> _Stored data entries_:

##########

(** * Canvas-Agent: cross-source aggregation and temporal curation

    A shallow embedding of the decision logic of

    - [planners/daily-canvas-planner.py]
      ([get_canvas_all_items], [main], [filter_due_next_3_days],
      [is_major_test]) and
    - [study_guides/auto-study-guide-generator.py]
      ([clean_html], [get_modules_before_exam], [get_page_content],
      [get_quiz_questions], [get_all_content_before_exam]),

    together with the properties the specification states about them.

    Modelling conventions.
    - Python [str] values are [string]s (sequences of 8-bit characters);
      [str.lower] acts on the ASCII letters.
    - The decoded JSON records are typed records; an optional key is an
      [option] field, read with the default the source passes to [.get].
      The default only replaces a key that is absent: [points_possible]
      and [description], which Canvas sends as [null] for work without
      points or without a text, are [option]s of an [option], and the
      [None] that [.get] returns for a [null] stays in the dictionary.
    - A network sub-call is a value of type [reply]: either the call raised,
      or it answered with a status code and a decoded body.
    - [try]/[except] is the [option] monad inside the [try] body ([None] is
      "an exception was raised") and a [match] for the handler.
    - An aware [datetime] in the zone America/Los_Angeles is its wall-clock
      reading, counted in microseconds from 1970-01-01T00:00:00.  Python
      compares two aware datetimes that carry the same [tzinfo] by exactly
      this reading, and adds a [timedelta] to it. *)

From Stdlib Require Import ZArith QArith Lia Ascii Sorted.
From stdpp Require Import base option list strings gmap.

##########

> _Work to be completed_: Write out exactly the lines above between the line with "- [study_guides/auto-study-guide-generator.py]" and the line with "- The decoded", inclusive, and nothing beyond them.

> _Answer area_:
    - [study_guides/auto-study-guide-generator.py]
      ([clean_html], [get_modules_before_exam], [get_page_content],
      [get_quiz_questions], [get_all_content_before_exam]),

    together with the properties the specification states about them.

    Modelling conventions.
    - Python [str] values are [string]s (sequences of 8-bit characters);
      [str.lower] acts on the ASCII letters.
    - The decoded JSON records are typed records; an optional key is an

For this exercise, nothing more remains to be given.